Shaloub first hypothesized that the T cell dysfunction is the consequence of a chemical mediator that caused glomerular dysfunction secondary to the alteration of the glomerular basement membrane [9]. Lagrue et al, cultured peripheral lymphocytes from patients having nephrotic syndrome and found an inflammatory lymphokine factor that enhanced vascular permeability [10].


The primary treatment of patients with cancer and paraneoplastic nephrotic syndrome should be directed at the cancer. The standard options in stage IV on mycosis fungoide is palliative chemotherapy.
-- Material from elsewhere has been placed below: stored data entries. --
(** * YouTube summarizer backend: the URL parser, the duration formatter,
      the formatting cleanup and the two request handlers.

    Source files: [src/server.js] (the persistent Express server) and
    [src/summarize-function.js] (the single-invocation function).

    JavaScript strings are sequences of UTF-16 code units; they are modelled
    as [list N].  The regular expressions of the source are kept as syntax
    trees and run by a small backtracking matcher that follows the
    ECMAScript semantics of the constructs the source uses. *)

From Stdlib Require Import String Ascii.
From Stdlib Require Import List NArith Arith Bool Lia.
Import ListNotations.

Local Open Scope N_scope.

(** ** Strings as UTF-16 code units *)

Definition jsstring := list N.

Fixpoint bytes_of (s : string) : list N :=
  match s with
  | EmptyString => []
  | String a t => N_of_ascii a :: bytes_of t
  end.

(** The literals of the source are UTF-8 text; a JavaScript engine holds
    them as UTF-16.  Code points above U+FFFF become a surrogate pair. *)
Fixpoint utf16_of_utf8 (bs : list N) : jsstring :=
  match bs with
  | [] => []
  | b0 :: t0 =>
    if b0 <? 128 then b0 :: utf16_of_utf8 t0
    else match t0 with
    | [] => [b0]
    | b1 :: t1 =>
      if b0 <? 224 then
        N.lor (N.shiftl (N.land b0 31) 6) (N.land b1 63) :: utf16_of_utf8 t1
      else match t1 with
      | [] => [b0; b1]
      | b2 :: t2 =>
        if b0 <? 240 then
          N.lor (N.shiftl (N.land b0 15) 12)
                (N.lor (N.shiftl (N.land b1 63) 6) (N.land b2 63))
            :: utf16_of_utf8 t2
        else match t2 with
        | [] => [b0; b1; b2]
        | b3 :: t3 =>
          let cp := N.lor (N.shiftl (N.land b0 7) 18)
                   (N.lor (N.shiftl (N.land b1 63) 12)
                   (N.lor (N.shiftl (N.land b2 63) 6) (N.land b3 63))) in
          let v := cp - 65536 in
          (55296 + N.shiftr v 10) :: (56320 + N.land v 1023)
            :: utf16_of_utf8 t3
        end
      end
    end
  end.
The most effective and commonly used combinations are CHOP (cyclophosphamide, Doxorubicin,Vincristin and prednisone), and CVP (Cyclophosphamide-vindésine-Prednisone) regimens. In spite of complete response rate of 80-100%, the median duration of response to chemotherapy is shorter than 1 year. The symptomatic treatment of the nephrotic syndrome by diuretics is justified. In the majority of patients, the use of furosemide with sodium and water restriction is sufficient. The association of nephrotic syndrome with mycosis fungoide seems to be a factor of poor prognosis. This justifies the adoption of multidisciplinary approach with nephrologists and oncologists.




The development of nephrotic syndrom secondary to mycosis fungoides is rare. It should suggest a paraneoplastic syndrome that caused glomerular disease. The treatment is based on the treatment of the malignant lymphoma by chemotherapy.



Competing interests

The authors declare no competing interests.